Current research into suspended animation builds upon hundreds of years of science that began in the 1660s with chemist Robert Boyle using carbon dioxide to alter the state of animation in honeybees. In the 1820s, physician Henry Hill Hickman found that carbon dioxide and nitrogen oxide could make it possible to painlessly amputate animals’ limbs. At the time, his contemporaries deemed his theories “surgical humbug,” but after his death, Hickman was declared one of the fathers of modern anesthesiology, now used for everything from root canals to cancer care.

“As a scientist, I’m no different from Boyle or Hickman, or whoever, attempting to understand the full range of animation,” Roth says. But he aims to go beyond reducing pain and consciousness. He wants to perfect the means by which it’s possible to let a person nearly die, treat them for a serious injury, then bring them back to life—Frankenstein style.

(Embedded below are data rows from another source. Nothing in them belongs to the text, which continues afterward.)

Lemma test_chunks_bounded (batch_input : list BatchItem) (bs : Z) :
  (0 < bs)%Z ->
  Forall (fun b : list BatchItem => (1 <= length b <= Z.to_nat bs)%nat)
         (test_chunks batch_input bs) /\
  concat (test_chunks batch_input bs) = batch_input.
Proof.
  intros Hbs. unfold test_chunks. split.
  - apply Forall_forall. intros b Hb.
    apply list_elem_of_In, in_map_iff in Hb as (i & <- & Hi).
    apply (py_range_bounds _ bs) in Hi; [|exact Hbs].
    unfold slice, len in *. rewrite length_take, length_drop. lia.
  - rewrite <- flat_map_concat_map.
    apply (slices_cover batch_input bs (fun i => (i + bs)%Z)); [exact Hbs|].
    intros i. now left.
Qed.

Lemma test_chunks_negative (batch_input : list BatchItem) (bs : Z) :
  (bs < 0)%Z -> test_chunks batch_input bs = [].
Proof.
  intros Hbs. unfold test_chunks, py_range, range_len, len.
  destruct (0 <? bs)%Z eqn:E1; [apply Z.ltb_lt in E1; lia|].
  destruct (Z.of_nat (length batch_input) <? 0)%Z eqn:E2; [apply Z.ltb_lt in E2; lia|].
  reflexivity.
Qed.

Lemma enumerate_items_ids (data : list string) (k : Z) :
  map item_id (enumerate_items k data) = map (fun i => (k + Z.of_nat i)%Z) (seq 0 (length data)).
Proof.
  revert k. induction data as [|text data IH]; intros k; [reflexivity|].
  simpl. rewrite IH, <- seq_shift, map_map. f_equal; [f_equal; lia|].
  apply map_ext. intros i. lia.
Qed.

Lemma count_fold (test : Z -> bool) (l : list Z) (acc : nat) :
  foldl (fun matches idx => if test idx then S matches else matches) acc l =
    (acc + length (filter (fun idx => test idx = true) l))%nat.
Proof.
  revert acc. induction l as [|idx l IH]; intros acc; [simpl; lia|].
  simpl foldl. rewrite IH. rewrite filter_cons.
  destruct (test idx) eqn:E.
  - rewrite decide_True by reflexivity. simpl. lia.
  - rewrite decide_False by discriminate. reflexivity.
Qed.

Lemma count_matches_exact (baseline_results curr_results : gmap Z string) (total : nat) :
  (forall idx v, baseline_results !! idx = Some v -> v <> "missing_curr") ->
  (forall idx v, curr_results !! idx = Some v -> v <> "missing_base") ->
  count_matches baseline_results curr_results total =
    length (filter (fun idx => answered_alike baseline_results curr_results idx = true)
                   (map Z.of_nat (seq 0 total))).
Proof.
  intros Hb Hc. unfold count_matches.
  rewrite (count_fold (fun idx => String.eqb (default "missing_base" (baseline_results !! idx))
                                             (default "missing_curr" (curr_results !! idx)))).
  simpl. f_equal. apply list_filter_iff. intros idx. unfold answered_alike.
  destruct (baseline_results !! idx) as [x|] eqn:Ex;
    destruct (curr_results !! idx) as [y|] eqn:Ey; cbv [from_option id].
  - reflexivity.
  - split; [|discriminate]. intros H. apply String.eqb_eq in H.
    exfalso. now apply (Hb idx x Ex).
  - split; [|discriminate]. intros H. apply String.eqb_eq in H.
    symmetry in H. exfalso. now apply (Hc idx y Ey).
  - split; discriminate.
Qed.

End StressFacts.

Section StressResults.
Import PyStr PySeq PyNum Models LlmEngine TestScript Spec.
Context {R : Type}.
Variable chat_parse : string -> R -> (exn + ParsedCompletion) * R.

Lemma enumerate_items_texts (data : list string) (k : Z) :
  map item_text (enumerate_items k data) = data.
Proof.
  revert k. induction data as [|text data IH]; intros k; [reflexivity|].
  simpl. now rewrite IH.
Qed.

Lemma silent_calls (bl : list (list BatchItem)) :
  concat (map snd (map (fun b : list BatchItem => (b, @nil ReviewResult)) bl)) = [].
Proof. induction bl as [|b bl IH]; [reflexivity|]. simpl. exact IH. Qed.

(** With a positive batch size [run_batch_test] returns, having sent
    every sample exactly once and in order, its position as id, in batches
    of 1 to [batch_size] items; the dictionary it returns is filled from the
    answers in the order they came, a later answer for an id replacing an
    earlier one. *)
Theorem stress_run_sends_all (data : list string) (bs : Z) (w : World R) :
  (0 < bs)%Z ->
  exists new r',
    run_batch_test chat_parse data bs w =
      (Returns (stored_labels (concat (map snd new))), mkWorld r' (calls w ++ new)) /\
    map item_text (concat (map fst new)) = data /\
    map item_id (concat (map fst new)) = map Z.of_nat (seq 0 (length data)) /\
    Forall (fun c : Call => (1 <= length c.1 <= Z.to_nat bs)%nat) new.
Proof.
  intros Hbs.
  pose proof (run_batch_test_exact chat_parse data bs w) as Hrun. cbv zeta in Hrun.
  rewrite Hrun by lia. eexists _, _. split; [reflexivity|].
  pose proof (run_calls_batches chat_parse (test_chunks (enumerate_items 0 data) bs) (remote w))
    as Hb.
  destruct (test_chunks_bounded (enumerate_items 0 data) bs Hbs) as [Hall Hcover].
  rewrite Hb, Hcover. split; [apply enumerate_items_texts|]. split.
  - rewrite enumerate_items_ids. apply map_ext. intros i. lia.
  - rewrite <- Hb in Hall. apply Forall_map in Hall. exact Hall.
Qed.

(** The [range] call stands outside the [try]: a batch size of zero makes
    [run_batch_test] raise [ValueError], and a negative one makes it return
    the empty dictionary; in both cases the client is not called. *)
Theorem stress_nonpositive_batch_size (data : list string) (bs : Z) (w : World R) :
  (bs <= 0)%Z ->
  run_batch_test chat_parse data bs w =
    (if (bs =? 0)%Z
     then Raises (PyError "ValueError" "range() arg 3 must not be zero")
     else Returns ∅,
     w).
Proof.
  intros Hbs. destruct (bs =? 0)%Z eqn:E.
  - unfold run_batch_test. now rewrite E.
  - apply Z.eqb_neq in E.
    pose proof (run_batch_test_exact chat_parse data bs w E) as Hrun. cbv zeta in Hrun.
    rewrite Hrun, test_chunks_negative by lia. simpl. now rewrite world_eta.
Qed.

(** For dictionaries that hold none of the two stand-in texts
    "missing_base" and "missing_curr", the comparison of [main] counts
    exactly the positions below [total] that both dictionaries answer, with
    equal values: a position missing from both is not a match. *)
Theorem count_matches_answered (baseline_results curr_results : gmap Z string) (total : nat) :
  (forall idx v, baseline_results !! idx = Some v -> v <> "missing_curr") ->
  (forall idx v, curr_results !! idx = Some v -> v <> "missing_base") ->
  count_matches baseline_results curr_results total =
    length (filter (fun idx => answered_alike baseline_results curr_results idx = true)
                   (map Z.of_nat (seq 0 total))).
Proof. apply count_matches_exact. Qed.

There are dangers involved with his research. Not only is he doing the tango with toxic compounds, requiring the need to be extremely vigilant about safety and security in his lab, there is the very real risk of overdosing patients. The therapeutic limits of the three ERAs are extremely narrow—give a person too much and the outcome could be lethal. But there’s some good news. In his 2014 study, published in PLoS One, Roth reports his discovery of a much safer ERA, iodide—the common ingredient in table salt—that has the full potential of the others with about 1,000 times less risk. “I like iodide for obvious reasons,” Roth says. “It’s safer to use.”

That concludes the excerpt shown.